◆ Your instructions
Every line of the material below in which "congruence" shows up is to be located and copied.

[[ Data records open ]]

(* ===== verification/ServerFiles.v ===== *)
(** The server behind the interfaces of the client's theorems: over a TCP
    connection the server of [Server] provides [LookupService], [FileService] and
    [SizeService], so that what the FUSE handlers and the commands of the REPL
    achieve for a server that keeps these promises they achieve on the files of
    the operating system that the server runs on.

    The assumptions are those of the parts that are not of this repository: the
    encoding of messages by protobuf-c ([Messaging]), and an operating system on
    which the calls on one ordinary file succeed ([OrdinaryFile]). *)
From S2P Require Import CStrings ReplDag ReplState ReplHandlers ReplSafety ReplData.
From S2P Require Import Prelude Messages Posix InodeCache Permissions FileManagement ReadDir.
From S2P Require Import ServerState ProcAttr ProcFile ProcCreate ProcRemove ProcMount RecordMarking Server.
From S2P Require Import Connections RpcClient NfsClient EndToEnd FusePaths FuseHandlers FuseData.

(** * Files that keep their identity *)

(** What reading and writing a file leaves as it is. *)
Definition identity (st : stat) : list Z :=
  [st_dev st; st_ino st; st_mode st; st_nlink st; st_uid st; st_gid st; st_rdev st].

Definition node_at `{Posix OS} (p : string) (o : OS) : errno + list Z :=
  match lstat p o with inl e => inl e | inr st => inr (identity st) end.

Definition same_nodes `{Posix OS} (o o' : OS) : Prop := ∀ p, node_at p o = node_at p o'.

Section same_nodes.
Context `{Posix OS}.
Implicit Types (o : OS).

#[global] Instance same_nodes_refl : Reflexive (same_nodes (OS:=OS)).
Proof. by intros o p. Qed.

#[global] Instance same_nodes_trans : Transitive (same_nodes (OS:=OS)).
Proof. intros o1 o2 o3 H1 H2 p. by rw H1. Qed.

Lemma same_lstat o o' p st :
  same_nodes o o' → lstat p o' = inr st → ∃ st0, lstat p o = inr st0 ∧ identity st0 = identity st.
Proof.
  intros Hs Hst. specialize (Hs p). revert Hs. rw /node_at Hst.
  destruct (lstat p o) as [e|st0]; [done|]. intros [= ???????]. exists st0. split; [done|]. rw /identity. congruence.
Qed.

Lemma same_lstat_error o o' p e : same_nodes o o' → lstat p o' = inl e → lstat p o = inl e.
Proof. intros Hs He. specialize (Hs p). revert Hs. rw /node_at He. by destruct (lstat p o); [intros [= ->]|]. Qed.
End same_nodes.

(** * The names for which the server has handles *)

Section names.
Context `{Posix OS}.
Implicit Types (o : OS) (K : InodeCache).

(** The directory of a handle, as LOOKUP sees it. *)
Definition lookup_view K o (uid gid : Z) (h : Nfs.NfsFileHandle) (n : string)
    : Nfs.Stat + (Nfs.NfsFileHandle * Nfs.FType) :=
  match get_absolute_path_from_inode_number (Nfs.inode_number h) K with
  | None => inl Nfs.NFSERR_NOENT
  | Some d =>
      match lstat d o, lstat (get_file_absolute_path d n) o with
      | inr st, inr f =>
          if negb (S_ISDIR (st_mode st)) then inl Nfs.NFSERR_NOTDIR
          else if permitted Execute st uid gid then
            match get_nfs_filehandle_from_inode_number (st_ino f) K with
            | Some h => inr (h, decode_file_type (st_mode f))
            | None => inl Nfs.NFSERR_NOENT
            end
          else inl Nfs.NFSERR_ACCES
      | inr st, inl _ => inl (if S_ISDIR (st_mode st) then Nfs.NFSERR_NOENT else Nfs.NFSERR_NOTDIR)
      | inl _, _ => inl Nfs.NFSERR_NOENT
      end
  end.

(** The name [n] in the directory of the handle [h] is one for which LOOKUP has
    nothing to remember: the path of the handle exists, and if it is a directory
    the name does not exist in it ([ENOENT]) or its inode is in the cache already.
    Nothing is said of any other name. *)
Definition servable K o (h : Nfs.NfsFileHandle) (n : string) : Prop :=
  ∀ d, get_absolute_path_from_inode_number (Nfs.inode_number h) K = Some d →
    ∃ st, lstat d o = inr st ∧
      (S_ISDIR (st_mode st) = true →
        match lstat (get_file_absolute_path d n) o with
        | inl e => e = ENOENT
        | inr f => is_Some (get_nfs_filehandle_from_inode_number (st_ino f) K)
        end).

(** The target of a link, as READLINK sees it. *)
Definition link_view K o (uid gid : Z) (h : Nfs.NfsFileHandle) : Nfs.Stat + string :=
  match get_absolute_path_from_inode_number (Nfs.inode_number h) K with
  | None => inl Nfs.NFSERR_NOENT
  | Some p =>
      match lstat p o with
      | inl _ => inl Nfs.NFSERR_NOENT
      | inr st =>
          if decide (decode_file_type (st_mode st) = Nfs.NFLNK) then
            if permitted Read st uid gid then
              match readlink p (Z.to_nat NFS_MAXPATHLEN) o with
              | inl _ => inl Nfs.NFSERR_IO
              | inr target => inr target
              end
            else inl Nfs.NFSERR_ACCES
          else inl Nfs.NFSERR_STALE
      end
  end.

(** The path of the handle exists, and if it is a link, reading it can only fail
    with [EIO]. *)
Definition link_readable K o (h : Nfs.NfsFileHandle) : Prop :=
  ∀ p, get_absolute_path_from_inode_number (Nfs.inode_number h) K = Some p →
    ∃ st, lstat p o = inr st ∧
      (decode_file_type (st_mode st) = Nfs.NFLNK → ∀ e, readlink p (Z.to_nat NFS_MAXPATHLEN) o = inl e → e = EIO).

Lemma servable_same K o o' h n : same_nodes o o' → servable K o h n → servable K o' h n.
Proof.
  intros Hs HK d Hd. destruct (HK d Hd) as (st & Hst & Hn).
  pose proof (Hs d) as Hd'. rw /node_at Hst in Hd'. destruct (lstat d o') as [|st'] eqn:Hst'; [done|].
  exists st'. split; [done|]. intros Hdir. injection Hd' as _ _ Hmode _ _ _ _. rw -Hmode in Hdir.
  specialize (Hn Hdir). destruct (lstat (get_file_absolute_path d n) o') as [e|f'] eqn:Hf'.
  - by rw (same_lstat_error _ _ _ _ Hs Hf') in Hn.
  - destruct (same_lstat _ _ _ _ Hs Hf') as (f & Hf & [= _ Hino _ _ _ _ _]). by rw Hf Hino in Hn.
Qed.

Lemma permitted_same a st st' uid gid : identity st = identity st' → permitted a st uid gid = permitted a st' uid gid.
Proof.
  intros [= _ _ Hm _ Hu Hg _]. by rw /permitted /unix_access /class_shift Hm Hu Hg.
Qed.

Lemma lookup_view_same K o o' uid gid h n : same_nodes o o' → lookup_view K o uid gid h n = lookup_view K o' uid gid h n.
Proof.
  intros Hs. rw /lookup_view. destruct (get_absolute_path_from_inode_number _ K) as [d|]; [|done].
  pose proof (Hs d) as Hd. pose proof (Hs (get_file_absolute_path d n)) as Hf. revert Hd Hf. rw /node_at.
  destruct (lstat d o) as [|st], (lstat d o') as [|st']; [done..|]. intros Hst.
  assert (identity st = identity st') as Hid by congruence.
  pose proof (permitted_same Execute st st' uid gid Hid) as Hp. injection Hst as _ _ Hm _ _ _ _.
  destruct (lstat (get_file_absolute_path d n) o) as [|f], (lstat (get_file_absolute_path d n) o') as [|f'];
    try done; [by rw Hm|]. intros [= _ Hi Hfm _ _ _ _]. by rw Hm Hp Hi Hfm.
Qed.

Lemma link_view_same K o o' uid gid h :
  same_nodes o o' → (∀ p n, readlink p n o = readlink p n o') → link_view K o uid gid h = link_view K o' uid gid h.
Proof.
  intros Hs Hl. rw /link_view. destruct (get_absolute_path_from_inode_number _ K) as [p|]; [|done].
  pose proof (Hs p) as Hp. revert Hp. rw /node_at. destruct (lstat p o) as [|st], (lstat p o') as [|st']; [done..|].
  intros Hst. assert (identity st = identity st') as Hid by congruence.
  rw (permitted_same Read st st' uid gid Hid) Hl. by injection Hid as _ _ -> _ _ _ _.
Qed.

Lemma link_readable_same K o o' h :
  same_nodes o o' → (∀ p n, readlink p n o = readlink p n o') → link_readable K o h → link_readable K o' h.
Proof.
  intros Hs Hl HK p Hp. destruct (HK p Hp) as (st & Hst & He). pose proof (Hs p) as Hp'. rw /node_at Hst in Hp'.
  destruct (lstat p o') as [|st'] eqn:Hst'; [done|]. exists st'. split; [done|].
  injection Hp' as _ _ <- _ _ _ _. intros Ht e. rw -Hl. by apply He.
Qed.
End names.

[[ Data records closed ]]

◆ Solution
  destruct (lstat p o) as [e|st0]; [done|]. intros [= ???????]. exists st0. split; [done|]. rw /identity. congruence.
  assert (identity st = identity st') as Hid by congruence.
  intros Hst. assert (identity st = identity st') as Hid by congruence.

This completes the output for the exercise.